The outlook for Canadian life insurers remains stable for 2024 with signs of modestly improving earnings and stable capital levels despite an uncertain economic outlook, according to commentary released by DBRS Morningstar on Monday.

Interest rates are likely to remain higher than pre-2022 levels, which will increase earnings through higher investment yields from fixed assets and potentially lower insurance liabilities. Lifecos can also generate more premium revenue as higher interest rates make annuity and some insurance products more appealing to consumers, the report said.

Manulife Financial Corp. re-entered the annuities market in Canada last month after exiting in 2018, and Desjardins Group last week began offering the first advanced life deferred annuities in Canada.

“The outlook for Canadian lifecos continues to be stable, with insurers likely to benefit from the higher interest rate environment in the medium to long term,” Komal Rizvi, DBRS Morningstar’s vice-president of insurance, said in a release.

Although the outlook is mostly positive, there may be an increase in impairments in insurers’ invested asset portfolios, particularly in private credit, mortgage loan, and real estate asset classes. However, any increased risk is manageable as the Big Four lifecos’ direct real estate exposure remains low at 4% of total invested assets and average mortgage loan-to-value ratios remain low, according to DBRS Morningstar.

Canadian life insurers’ regulatory capital levels generally increased when IFRS 17 was implemented in January 2023, a major accounting change that affected how financial results were reported. In addition, life insurance capital adequacy test (LICAT) ratios were all substantially above the minimum requirement, which provides a capital buffer to protect against adverse developments.

Insurers could deploy the excess capital through dividends or by offering new products. For example, the high interest rate has led to the popularity of accumulation-type savings products with a guaranteed investment component, individual fixed annuities and pension risk transfer. Companies could also invest in digitizing their business processes and leveraging technology to improve efficiency.

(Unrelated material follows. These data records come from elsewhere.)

(* ===== verification/DriverSerial.v ===== *)
(** * Serial numbers (driver.c)

    Replies name their transaction by serial number.  While the device stays open
    two live transactions never share one, until the counter wraps; closing the
    device resets the counter although transactions may still be live. *)

From stdpp Require Import prelude gmap list strings.
From Stdlib Require Import ZArith Lia.
From S2P Require Import Prelude Protocol Driver DriverSteps DriverInv DriverSafe DriverProps.

Open Scope string_scope.
Open Scope list_scope.
Open Scope Z_scope.

(** The counter stands still and no transaction gets another serial number. *)
Definition serials_kept (d d' : driver) : Prop :=
  Serial_number d' = Serial_number d /\
  forall p t', heap d' !! p = Some t' ->
  exists t, heap d !! p = Some t /\ t_serial t = t_serial t'.

#[export] Instance serials_kept_preorder : PreOrder serials_kept.
Proof.
  split; [intros d; split; eauto|].
  intros d1 d2 d3 [E1 H1] [E2 H2]. split; [congruence|].
  intros p t3 (t2 & Hp2 & Hs2)%H2. destruct (H1 _ _ Hp2) as (t1 & Hp1 & Hs1).
  exists t1. split; [done|congruence].
Qed.

(** Histories between two openings of the device: [n] transactions have been
    allocated since the module was loaded, and the last server never closed. *)
Inductive history : nat -> config -> Prop :=
| history_init : history 0 config_init
| history_new n c c' cl p u :
    history n c -> enabled (ANew cl p u) c -> run (ANew cl p u) c = Some (tt, c') ->
    history (S n) c'
| history_other n c c' a :
    history n c -> enabled a c -> run a c = Some (tt, c') ->
    (forall cl p u, a <> ANew cl p u) ->
    (forall s, a = AClose s -> s32 (uvfs_use_count (drv c) - 1) <> 0) ->
    history n c'.

(** ** Lemmas *)

Lemma kept_same_heap f :
  (forall d, Serial_number (f d) = Serial_number d /\ heap (f d) = heap d) ->
  respects serials_kept (modify f).
Proof.
  intros Hf. apply respects_modify. intros d. destruct (Hf d) as [E1 E2].
  split; [done|]. rewrite E2. eauto.
Qed.

Lemma kept_upd p f :
  (forall t, t_serial (f t) = t_serial t) -> respects serials_kept (upd_trans p f).
Proof.
  intros Hf d a d'. unfold upd_trans. destruct (heap d !! p) as [t|] eqn:Ep; [|done].
  intros [= _ <-]. split; [done|]. cbn. intros q t'.
  destruct (decide (p = q)) as [->|Hne].
  - rewrite lookup_insert_eq. intros [= <-]. eauto.
  - rewrite lookup_insert_ne by done. eauto.
Qed.

Lemma kept_get p : respects serials_kept (get_trans p).
Proof. intros d a d'. unfold get_trans. destruct (heap d !! p); [|done]. by intros [= _ <-]. Qed.

Lemma kept_free p : respects serials_kept (kfree p).
Proof.
  intros d a d'. unfold kfree. exec_unfold. destruct (heap d !! p); [|done].
  intros [= _ <-]. split; [done|]. cbn. intros q t' [_ H]%lookup_delete_Some. eauto.
Qed.

#[local] Hint Resolve kept_get kept_free : respects.
#[local] Hint Extern 2 (respects serials_kept (upd_trans _ _)) =>
  apply kept_upd; intros ?; reflexivity : respects.
#[local] Hint Extern 2 (respects serials_kept (modify _)) =>
  apply kept_same_heap; intros ?; split; reflexivity : respects.

Lemma kept_list_del p : respects serials_kept (list_del_init p).
Proof. unfold list_del_init. respects_go. Qed.
#[local] Hint Resolve kept_list_del : respects.

Lemma kept_wakes s p :
  respects serials_kept wake_up_driver_queue /\ respects serials_kept (remove_wait_queue s) /\
  respects serials_kept (wake_up_fs_queue p).
Proof.
  unfold wake_up_driver_queue, remove_wait_queue, wake_up_fs_queue. split_and!; respects_go.
Qed.
#[local] Hint Extern 3 (respects serials_kept _) => apply kept_wakes : respects.

Lemma kept_pass s : respects serials_kept (uvfsd_read_pass s).
Proof.
  unfold uvfsd_read_pass, add_wait_queue_exclusive, list_add_tail_replies,
    wake_up_driver_queue. respects_go.
Qed.
#[local] Hint Resolve kept_pass : respects.

Lemma kept_find l serial : respects serials_kept (find_reply l serial).
Proof. induction l; cbn; respects_go. Qed.

Lemma kept_lines l : respects serials_kept (status_lines l).
Proof. induction l; cbn; unfold status_line; respects_go. Qed.
#[local] Hint Resolve kept_find kept_lines : respects.

Lemma kept_release d a d' :
  uvfsd_release d = Some (a, d') -> s32 (uvfs_use_count d - 1) <> 0 -> serials_kept d d'.
Proof. intros E Hn. rewrite release_more in E by done. injection E as _ <-. split; eauto. Qed.

Lemma kept_submit p : respects serials_kept (make_request_submit p).
Proof.
  unfold make_request_submit, list_add_tail_requests, wake_up_driver_queue. respects_go.
Qed.

Lemma kept_waits p sig :
  respects serials_kept (make_request_wait p sig) /\
  respects serials_kept (make_request_check p sig) /\
  respects serials_kept (make_request_wait_idle p) /\
  respects serials_kept (make_request_aborted p).
Proof.
  unfold make_request_wait, make_request_check, make_request_wait_idle, make_request_aborted.
  split_and!; respects_go.
Qed.

Lemma kept_reads p ret :
  respects serials_kept (uvfsd_read_copy p) /\ respects serials_kept (uvfsd_read_done p) /\
  respects serials_kept (uvfsd_read_return p ret).
Proof.
  unfold uvfsd_read_copy, uvfsd_read_done, uvfsd_read_return, wake_up_fs_queue.
  split_and!; respects_go.
Qed.

Lemma kept_writes p serial buff size ret :
  respects serials_kept (uvfsd_write_take serial) /\
  respects serials_kept (uvfsd_write_copy p buff size ret) /\
  respects serials_kept (uvfsd_write_done p).
Proof.
  unfold uvfsd_write_take, uvfsd_write_copy, uvfsd_write_done, wake_up_fs_queue.
  split_and!; respects_go.
Qed.

Lemma kept_rest s mounted cmd stack ret sig :
  respects serials_kept uvfsd_open /\ respects serials_kept (uvfsd_ioctl mounted cmd) /\
  respects serials_kept (uvfsd_read_shutdown stack ret) /\
  respects serials_kept (uvfsd_read_woken s sig).
Proof.
  unfold uvfsd_open, uvfsd_ioctl, uvfsd_read_shutdown, uvfsd_read_woken,
    remove_wait_queue, wake_up_driver_queue.
  split_and!; respects_go.
Qed.

#[local] Hint Resolve kept_submit : respects.
#[local] Hint Extern 3 (respects serials_kept _) =>
  first [ apply kept_waits | apply kept_reads | apply kept_writes | apply kept_rest ] : respects.

(** An action that is neither an allocation nor the last close. *)
Lemma kept_run a c c' :
  run a c = Some (tt, c') -> (forall cl p u, a <> ANew cl p u) ->
  (forall s, a = AClose s -> s32 (uvfs_use_count (drv c) - 1) <> 0) ->
  serials_kept (drv c) (drv c').
Proof.
  intros E Hnew Hclose. destruct a; [|
    unfold run, on_drv, drop_server, modify, mbind, M_bind in E;
    destruct (uvfsd_release (drv c)) as [[r d]|] eqn:Er; [|done];
    injection E as <-; by eapply kept_release; [|apply (Hclose s)]
    |..|]; try (by destruct (Hnew c0 p u)).
  all: refine ((_ : respects (drv_rel serials_kept) (run _)) c tt c' E); cbn [run];
    respects_run (respects_pcs serials_kept).
Qed.

Lemma s32_inj a b : 0 <= a < 2 ^ 32 -> 0 <= b < 2 ^ 32 -> s32 a = s32 b -> a = b.
Proof.
  unfold s32. intros Ha Hb E.
  assert ((a + 2 ^ 31) mod 2 ^ 32 = (b + 2 ^ 31) mod 2 ^ 32) as E' by lia.
  apply (f_equal (fun x => (x - 2 ^ 31) mod 2 ^ 32)) in E'.
  rewrite !Zminus_mod_idemp_l, !Z.add_simpl_r, !Z.mod_small in E' by lia. done.
Qed.

Lemma s32_succ a : s32 (s32 a + 1) = s32 (a + 1).
Proof.
  unfold s32 at 1 3. f_equal. unfold s32.
  replace ((a + 2 ^ 31) mod 2 ^ 32 - 2 ^ 31 + 1 + 2 ^ 31)
    with ((a + 2 ^ 31) mod 2 ^ 32 + 1) by lia.
  rewrite Zplus_mod_idemp_l. f_equal. lia.
Qed.

(** The serial numbers handed out so far. *)
Record hist_inv (n : nat) (d : driver) : Prop := HistInv {
  hist_counter : Serial_number d = s32 (Z.of_nat n);
  hist_used : forall p t, heap d !! p = Some t ->
              exists k, 0 <= k < Z.of_nat n /\ t_serial t = s32 k;
  hist_distinct : Z.of_nat n <= 2 ^ 32 -> forall p q tp tq,
    heap d !! p = Some tp -> heap d !! q = Some tq -> t_serial tp = t_serial tq -> p = q }.

Lemma hist_new n d p u :
  heap d !! p = None -> hist_inv n d ->
  hist_inv (S n) (Driver (uvfs_use_count d) (ShuttingDown d) (s32 (Serial_number d + 1))
                    (Uvfs_requests d) (Uvfs_replies d) (Uvfs_driver_queue d)
                    (<[p := Transaction u (Serial_number d) false false false false]> (heap d))).
Proof.
  intros Hp [Hc Hu Hd]. split; cbn.
  - rewrite Hc, s32_succ. f_equal. lia.
  - intros q t [(<- & <-)|(Hne & Hq)]%lookup_insert_Some; cbn.
    + exists (Z.of_nat n). split; [lia|done].
    + destruct (Hu _ _ Hq) as (k & ? & ?). exists k. split; [lia|done].
  - intros Hn q r tq tr Hq Hr Hs.
    assert (forall x tx, heap d !! x = Some tx -> t_serial tx <> Serial_number d) as Hfresh.
    { intros x tx Hx E. destruct (Hu _ _ Hx) as (k & Hk & Ek).
      rewrite Ek, Hc in E. apply s32_inj in E; lia. }
    apply lookup_insert_Some in Hq as [(<- & <-)|(Hq1 & Hq2)];
      apply lookup_insert_Some in Hr as [(<- & <-)|(Hr1 & Hr2)]; cbn in Hs.
    + done.
    + by destruct (Hfresh _ _ Hr2).
    + by destruct (Hfresh _ _ Hq2).
    + eapply Hd; eauto. lia.
Qed.

Lemma hist_kept n d d' : serials_kept d d' -> hist_inv n d -> hist_inv n d'.
Proof.
  intros [Es Hk] [Hc Hu Hd]. split.
  - congruence.
  - intros p t' (t & Hp & <-)%Hk. eauto.
  - intros Hn p q tp' tq' (tp & Hp & Ep)%Hk (tq & Hq & Eq)%Hk E.
    eapply Hd; eauto. congruence.
Qed.

Lemma history_inv n c : history n c -> hist_inv n (drv c).
Proof.
  induction 1 as [|n c c' cl p u _ IH [_ Hp] Hr|n c c' a _ IH _ Hr Hnew Hclose].
  - split; [done|..]; cbn; [intros p t H|intros _ p q tp tq H];
      by rewrite lookup_empty in H.
  - revert Hr. run_unfold. run_bind (new_transaction_spec (drv c) p u Hp).
    intros [= <-]. by apply hist_new.
  - by eapply hist_kept, IH; eapply kept_run.
Qed.

(** ** Theorems *)

(** C25: as long as the device has not been closed and fewer than 2{^32} transactions
    have been allocated, live transactions have distinct serial numbers, so that a
    reply cannot reach another request than its own. *)
Theorem serials_distinct n c p q tp tq :
  history n c -> Z.of_nat n <= 2 ^ 32 ->
  heap (drv c) !! p = Some tp -> heap (drv c) !! q = Some tq ->
  t_serial tp = t_serial tq -> p = q.
Proof. intros H%history_inv Hn. by apply (hist_distinct _ _ H). Qed.

Lemma serials_distinct_witness :
  exists c t, heap (drv c) !! 7%nat = Some t /\
  forall q tq, heap (drv c) !! q = Some tq -> t_serial t = t_serial tq -> 7%nat = q.
Proof.
  destruct (run (ANew 3%nat 7%nat (fun _ => 0)) config_init) as [[[] c]|] eqn:E;
    [|by vm_compute in E].
  destruct (heap (drv c) !! 7%nat) as [t|] eqn:Et.
  - exists c, t. split; [done|]. intros q tq Hq Es.
    apply (serials_distinct 1 c 7%nat q t tq); [|vm_compute; discriminate|done..].
    by eapply history_new; [apply history_init|apply enabledb_sound; vm_compute|].
  - exfalso. injection E as <-. by vm_compute in Et.
Defined.

(** Closing the device restarts the serial numbers although a transaction that
    was allocated before may still be submitted: with a server that follows the
    protocol two clients can wait for replies to the same serial number. *)
Theorem serials_collide_after_close :
  exists c p q tp tq, reachable c /\ p <> q /\
  p ∈ Uvfs_requests (drv c) /\ q ∈ Uvfs_requests (drv c) /\
  heap (drv c) !! p = Some tp /\ heap (drv c) !! q = Some tq /\ t_serial tp = t_serial tq.
Proof.
  set (c := demo_config demo_reopened).
  assert (t_serial <$> heap (drv c) !! 0%nat = Some 0) as (tp & Ep & Sp)%fmap_Some
    by (by vm_compute).
  assert (t_serial <$> heap (drv c) !! 1%nat = Some 0) as (tq & Eq & Sq)%fmap_Some
    by (by vm_compute).
  exists c, 0%nat, 1%nat, tp, tq.
  split; [by apply demo_reachable; vm_compute|]. split; [done|].
  split; [apply list_elem_of_In; vm_compute; tauto|].
  split; [apply list_elem_of_In; vm_compute; tauto|].
  split; [exact Ep|]. split; [exact Eq|]. by rewrite <- Sp, <- Sq.
Qed.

“Diversified operations, good risk management practices and high capital levels should help lifecos successfully navigate an uncertain macroeconomic environment,” Rizvi said.

Given already high credit ratings, it’s unlikely that there will be positive rating changes. Big Four insurers — the Canada Life Assurance Company, Sun Life Assurance Company of Canada, the Manufacturers Life Insurance Company and Industrial Alliance and Financial Services Inc. — remain in the AA rating range.